Objectives Characteristics from a large systematic review.

Design The first systematic review of benign notochordal cell tumours.

Subjects All studies, in any language, published at any time, identified using specified search terms.

Methods Preferred Reporting Items for Systematic Reviews and Meta-Analyses (PRISMA).

Results So-called benign notochordal cell tumours exhibited the following features: pain was the sole presenting symptom in 37/81 (45.7%) and neurological deficit in 36/81 (44.4%). Incidental discovery upon imaging was reported in 8/81 (9.9%). Radiologically, lesions were small, (≤30 millimetres at their maximum diameter) in 57/65 (87.7%), hypointense on T1 sequences and hyperintense on T2 sequences on magnetic resonance imaging (106/130; 81.5%), did not enhance following contrast administration (62/74; 83.8%) and were non-lytic (80/160; 50.0%). Histologically, these tumours lacked myxoid matrix (66/84; 78.6%) and nuclear atypia (100/112; 89.3%). In those managed conservatively, follow up was between 8.5 and 120 months. Most were stable at follow up (22/25; 88.0%), one lesion grew (4.0%), one patient died of an unrelated cause (4.0%) and outcome was not stated in one case (4.0%).

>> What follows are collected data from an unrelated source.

(** Selecting commutes with making rows. *)
Lemma insert_by_map {A B} (f : A -> B) (key : B -> Time) (key' : A -> Time) x l :
  (forall a, key (f a) = key' a) -> insert_by key (f x) (map f l) = map f (insert_by key' x l).
Proof.
  intros Hk. induction l as [|y l IH]; simpl; [done|]. rewrite !Hk.
  destruct (key' x <? key' y)%Z; [done|]. simpl. by rewrite IH.
Qed.
Lemma order_by_map {A B} (f : A -> B) (key : B -> Time) (key' : A -> Time) l :
  (forall a, key (f a) = key' a) -> order_by key (map f l) = map f (order_by key' l).
Proof.
  intros Hk. unfold order_by. change (@nil B) with (map f []). generalize (@nil A).
  induction l as [|x l IH]; intros acc; simpl; [done|].
  rewrite (insert_by_map f key key') by done. apply IH.
Qed.
Lemma filter_map' {A B} (f : A -> B) (p : B -> bool) l :
  List.filter p (map f l) = map f (List.filter (fun a => p (f a)) l).
Proof. induction l as [|x l IH]; simpl; [done|]. destruct (p (f x)); simpl; by rewrite IH. Qed.

Lemma sel_rows_map {A} (f : A -> Row) q args (key : A -> Time) l :
  (forall a, (let t := row_time (f a) (sl_order q) in if sl_desc q then - t else t)%Z = key a) ->
  sel_rows q args (map f l)
  = map f (take (limit_arg q args) (order_by key (List.filter (fun a => holds (sl_conds q) args (f a)) l))).
Proof.
  intros Hk. unfold sel_rows. rewrite filter_map', (order_by_map f _ key) by done. by rewrite firstn_map.
Qed.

Conclusions BNCTs exhibit a spectrum of features, none of which are pathognomonic and diagnosis is subjective. The majority of reports describe small, non-progressive, non-lytic lesions that lack contrast enhancement, intercellular myxoid matrix and nuclear atypia. They are nevertheless difficult to distinguish from small chordomas.

Statistics from

Request Permissions

If you wish to reuse any or all of this article please use the link below which will take you to the Copyright Clearance Center’s RightsLink service. You will be able to get a quick price and instant permission to reuse the content in many different ways.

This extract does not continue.